> Work task: Copy each line of the listing that includes "Hfree".

──────────────────────────────

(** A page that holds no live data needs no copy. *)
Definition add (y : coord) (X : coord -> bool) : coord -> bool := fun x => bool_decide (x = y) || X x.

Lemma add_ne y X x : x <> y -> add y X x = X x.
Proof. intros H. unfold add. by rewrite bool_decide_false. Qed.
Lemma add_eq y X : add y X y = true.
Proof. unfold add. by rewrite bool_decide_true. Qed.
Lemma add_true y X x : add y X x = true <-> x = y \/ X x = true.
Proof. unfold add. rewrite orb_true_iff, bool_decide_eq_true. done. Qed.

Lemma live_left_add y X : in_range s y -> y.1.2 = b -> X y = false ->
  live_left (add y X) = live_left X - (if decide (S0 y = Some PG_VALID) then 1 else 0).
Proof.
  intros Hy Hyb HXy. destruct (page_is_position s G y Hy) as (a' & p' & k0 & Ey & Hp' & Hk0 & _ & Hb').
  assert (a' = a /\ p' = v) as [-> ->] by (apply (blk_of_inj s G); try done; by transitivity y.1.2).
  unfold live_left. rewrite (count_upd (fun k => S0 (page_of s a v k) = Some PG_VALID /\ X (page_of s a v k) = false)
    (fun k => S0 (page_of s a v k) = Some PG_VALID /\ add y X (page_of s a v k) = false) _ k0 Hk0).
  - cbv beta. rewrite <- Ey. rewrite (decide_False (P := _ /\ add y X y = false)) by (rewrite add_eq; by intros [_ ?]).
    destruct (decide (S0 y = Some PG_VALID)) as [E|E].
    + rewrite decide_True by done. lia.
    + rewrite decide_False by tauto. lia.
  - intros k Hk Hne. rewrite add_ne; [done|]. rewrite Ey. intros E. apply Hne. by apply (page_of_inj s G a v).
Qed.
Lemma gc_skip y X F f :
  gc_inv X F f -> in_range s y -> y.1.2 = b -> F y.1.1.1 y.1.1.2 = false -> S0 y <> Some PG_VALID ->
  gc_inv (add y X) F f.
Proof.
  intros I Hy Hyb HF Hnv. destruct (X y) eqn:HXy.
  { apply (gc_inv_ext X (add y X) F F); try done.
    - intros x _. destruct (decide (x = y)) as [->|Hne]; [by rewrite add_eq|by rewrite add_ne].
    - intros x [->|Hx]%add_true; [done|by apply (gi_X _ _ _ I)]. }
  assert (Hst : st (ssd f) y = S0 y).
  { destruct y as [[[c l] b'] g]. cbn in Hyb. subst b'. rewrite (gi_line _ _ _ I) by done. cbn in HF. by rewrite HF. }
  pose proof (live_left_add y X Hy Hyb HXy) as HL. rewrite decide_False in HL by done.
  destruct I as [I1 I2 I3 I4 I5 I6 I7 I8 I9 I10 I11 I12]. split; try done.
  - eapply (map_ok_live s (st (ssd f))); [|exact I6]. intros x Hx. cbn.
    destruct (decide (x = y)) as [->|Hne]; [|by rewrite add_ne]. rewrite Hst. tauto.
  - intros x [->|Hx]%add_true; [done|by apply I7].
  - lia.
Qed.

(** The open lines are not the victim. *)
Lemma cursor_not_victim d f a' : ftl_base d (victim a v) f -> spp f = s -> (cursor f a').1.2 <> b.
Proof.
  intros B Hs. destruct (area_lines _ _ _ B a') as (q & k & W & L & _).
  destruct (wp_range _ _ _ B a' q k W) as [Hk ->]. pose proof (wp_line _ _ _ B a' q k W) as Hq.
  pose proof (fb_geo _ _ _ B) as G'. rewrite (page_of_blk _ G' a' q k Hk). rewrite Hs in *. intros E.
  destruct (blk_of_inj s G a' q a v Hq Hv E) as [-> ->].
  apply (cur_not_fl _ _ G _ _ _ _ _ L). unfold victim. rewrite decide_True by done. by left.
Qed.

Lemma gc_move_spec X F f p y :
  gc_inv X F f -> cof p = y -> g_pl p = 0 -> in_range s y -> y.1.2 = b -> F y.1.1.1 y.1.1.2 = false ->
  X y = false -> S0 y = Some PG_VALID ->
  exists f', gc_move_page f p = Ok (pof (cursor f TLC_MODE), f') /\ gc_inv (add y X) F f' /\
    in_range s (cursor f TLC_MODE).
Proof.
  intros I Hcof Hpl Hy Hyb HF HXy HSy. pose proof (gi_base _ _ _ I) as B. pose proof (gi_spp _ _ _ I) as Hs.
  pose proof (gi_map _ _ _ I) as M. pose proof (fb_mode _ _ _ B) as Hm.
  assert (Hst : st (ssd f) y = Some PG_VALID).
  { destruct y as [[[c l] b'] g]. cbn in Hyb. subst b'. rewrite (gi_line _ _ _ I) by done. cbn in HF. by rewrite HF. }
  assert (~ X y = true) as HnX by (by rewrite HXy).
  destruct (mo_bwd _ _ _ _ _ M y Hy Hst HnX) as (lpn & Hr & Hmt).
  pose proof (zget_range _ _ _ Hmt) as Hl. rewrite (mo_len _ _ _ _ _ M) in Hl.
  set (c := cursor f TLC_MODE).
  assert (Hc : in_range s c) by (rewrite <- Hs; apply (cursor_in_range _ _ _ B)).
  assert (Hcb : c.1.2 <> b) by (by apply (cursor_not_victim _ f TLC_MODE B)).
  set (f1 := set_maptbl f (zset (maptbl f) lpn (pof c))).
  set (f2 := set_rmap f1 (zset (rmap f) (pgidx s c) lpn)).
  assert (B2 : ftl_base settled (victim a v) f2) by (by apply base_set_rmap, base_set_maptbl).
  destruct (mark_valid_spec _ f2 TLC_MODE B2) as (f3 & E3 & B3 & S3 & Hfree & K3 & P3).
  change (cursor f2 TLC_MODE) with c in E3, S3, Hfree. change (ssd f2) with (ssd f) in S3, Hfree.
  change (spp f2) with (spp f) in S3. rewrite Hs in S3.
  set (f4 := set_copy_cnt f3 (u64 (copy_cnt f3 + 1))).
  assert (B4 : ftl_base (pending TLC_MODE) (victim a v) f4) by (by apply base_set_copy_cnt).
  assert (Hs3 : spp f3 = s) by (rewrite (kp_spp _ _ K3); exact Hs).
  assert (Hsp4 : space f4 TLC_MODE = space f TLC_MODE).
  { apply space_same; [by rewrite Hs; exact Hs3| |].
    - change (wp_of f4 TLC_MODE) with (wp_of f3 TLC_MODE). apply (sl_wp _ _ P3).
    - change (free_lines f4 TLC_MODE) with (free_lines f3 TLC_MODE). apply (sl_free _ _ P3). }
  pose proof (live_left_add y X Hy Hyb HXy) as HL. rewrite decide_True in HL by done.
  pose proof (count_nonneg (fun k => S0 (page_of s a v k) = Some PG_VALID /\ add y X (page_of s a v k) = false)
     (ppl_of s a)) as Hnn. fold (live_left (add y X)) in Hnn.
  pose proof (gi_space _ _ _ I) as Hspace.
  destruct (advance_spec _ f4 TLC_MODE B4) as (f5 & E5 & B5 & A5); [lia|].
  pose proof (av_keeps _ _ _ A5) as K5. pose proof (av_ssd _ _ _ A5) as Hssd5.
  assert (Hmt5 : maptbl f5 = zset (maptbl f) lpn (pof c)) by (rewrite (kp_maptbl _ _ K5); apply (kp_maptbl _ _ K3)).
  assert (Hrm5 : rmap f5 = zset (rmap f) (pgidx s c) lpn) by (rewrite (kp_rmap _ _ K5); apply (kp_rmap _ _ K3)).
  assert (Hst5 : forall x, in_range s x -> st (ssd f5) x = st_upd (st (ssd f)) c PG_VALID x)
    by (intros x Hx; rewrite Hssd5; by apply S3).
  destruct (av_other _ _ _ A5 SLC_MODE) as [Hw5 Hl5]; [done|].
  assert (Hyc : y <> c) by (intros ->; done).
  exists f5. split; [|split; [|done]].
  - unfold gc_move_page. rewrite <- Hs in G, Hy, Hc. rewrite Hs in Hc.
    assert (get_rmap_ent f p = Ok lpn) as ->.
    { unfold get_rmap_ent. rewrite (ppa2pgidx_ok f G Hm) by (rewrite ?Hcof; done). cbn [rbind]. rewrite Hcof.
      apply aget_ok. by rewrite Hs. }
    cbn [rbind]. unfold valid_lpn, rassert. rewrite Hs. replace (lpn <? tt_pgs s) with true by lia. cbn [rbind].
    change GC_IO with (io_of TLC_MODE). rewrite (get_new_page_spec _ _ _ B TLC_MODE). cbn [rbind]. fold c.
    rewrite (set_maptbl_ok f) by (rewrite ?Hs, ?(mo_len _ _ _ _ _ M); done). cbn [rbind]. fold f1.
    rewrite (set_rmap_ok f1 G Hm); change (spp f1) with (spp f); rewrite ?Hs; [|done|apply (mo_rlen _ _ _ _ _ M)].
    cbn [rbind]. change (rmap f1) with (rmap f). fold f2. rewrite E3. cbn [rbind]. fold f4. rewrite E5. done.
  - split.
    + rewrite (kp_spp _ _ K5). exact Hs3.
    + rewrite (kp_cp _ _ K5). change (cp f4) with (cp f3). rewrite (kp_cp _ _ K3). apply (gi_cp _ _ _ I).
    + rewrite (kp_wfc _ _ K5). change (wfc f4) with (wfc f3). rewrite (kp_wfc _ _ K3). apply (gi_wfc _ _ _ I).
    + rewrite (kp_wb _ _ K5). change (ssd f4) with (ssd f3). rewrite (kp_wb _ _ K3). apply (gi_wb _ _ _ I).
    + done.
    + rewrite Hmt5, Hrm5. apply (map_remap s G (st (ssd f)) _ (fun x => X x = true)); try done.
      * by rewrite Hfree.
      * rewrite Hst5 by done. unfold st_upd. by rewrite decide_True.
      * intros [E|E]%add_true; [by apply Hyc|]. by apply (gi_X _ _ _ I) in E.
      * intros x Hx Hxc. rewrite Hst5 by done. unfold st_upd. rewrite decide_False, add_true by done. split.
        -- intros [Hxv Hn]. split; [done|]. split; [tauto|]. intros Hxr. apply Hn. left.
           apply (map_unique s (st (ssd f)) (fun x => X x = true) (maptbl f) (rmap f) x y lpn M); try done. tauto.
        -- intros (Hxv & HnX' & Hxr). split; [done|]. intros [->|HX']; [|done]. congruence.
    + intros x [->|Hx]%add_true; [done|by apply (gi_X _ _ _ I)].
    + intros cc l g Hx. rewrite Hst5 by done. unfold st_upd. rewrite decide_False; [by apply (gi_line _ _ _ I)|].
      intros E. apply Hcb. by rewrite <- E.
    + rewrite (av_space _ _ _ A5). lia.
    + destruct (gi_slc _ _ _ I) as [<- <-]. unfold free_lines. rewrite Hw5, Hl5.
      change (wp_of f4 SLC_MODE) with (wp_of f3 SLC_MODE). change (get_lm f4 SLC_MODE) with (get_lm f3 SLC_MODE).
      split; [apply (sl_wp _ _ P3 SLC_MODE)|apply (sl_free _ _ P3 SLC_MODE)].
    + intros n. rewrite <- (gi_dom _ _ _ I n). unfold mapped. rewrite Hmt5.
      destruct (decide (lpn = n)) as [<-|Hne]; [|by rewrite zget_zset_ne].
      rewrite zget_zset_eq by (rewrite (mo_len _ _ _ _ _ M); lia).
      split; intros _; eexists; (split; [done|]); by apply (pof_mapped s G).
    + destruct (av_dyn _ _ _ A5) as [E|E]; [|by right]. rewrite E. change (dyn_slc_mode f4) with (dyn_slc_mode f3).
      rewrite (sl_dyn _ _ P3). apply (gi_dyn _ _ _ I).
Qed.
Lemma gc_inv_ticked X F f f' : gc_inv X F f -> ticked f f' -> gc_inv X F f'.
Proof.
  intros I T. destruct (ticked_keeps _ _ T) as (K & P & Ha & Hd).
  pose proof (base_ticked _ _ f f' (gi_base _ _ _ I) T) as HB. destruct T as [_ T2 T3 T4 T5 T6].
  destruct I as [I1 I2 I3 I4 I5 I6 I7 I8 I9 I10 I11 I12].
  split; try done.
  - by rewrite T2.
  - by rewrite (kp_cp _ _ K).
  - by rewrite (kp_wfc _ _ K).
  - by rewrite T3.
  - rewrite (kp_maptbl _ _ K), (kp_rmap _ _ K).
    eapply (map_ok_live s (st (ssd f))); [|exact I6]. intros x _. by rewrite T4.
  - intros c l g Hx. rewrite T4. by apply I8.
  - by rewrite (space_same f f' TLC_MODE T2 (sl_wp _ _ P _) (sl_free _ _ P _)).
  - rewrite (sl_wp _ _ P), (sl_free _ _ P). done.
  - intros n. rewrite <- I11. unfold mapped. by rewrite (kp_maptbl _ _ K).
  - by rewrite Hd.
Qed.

──────────────────────────────

> Solution:
  destruct (mark_valid_spec _ f2 TLC_MODE B2) as (f3 & E3 & B3 & S3 & Hfree & K3 & P3).
  change (cursor f2 TLC_MODE) with c in E3, S3, Hfree. change (ssd f2) with (ssd f) in S3, Hfree.
      * by rewrite Hfree.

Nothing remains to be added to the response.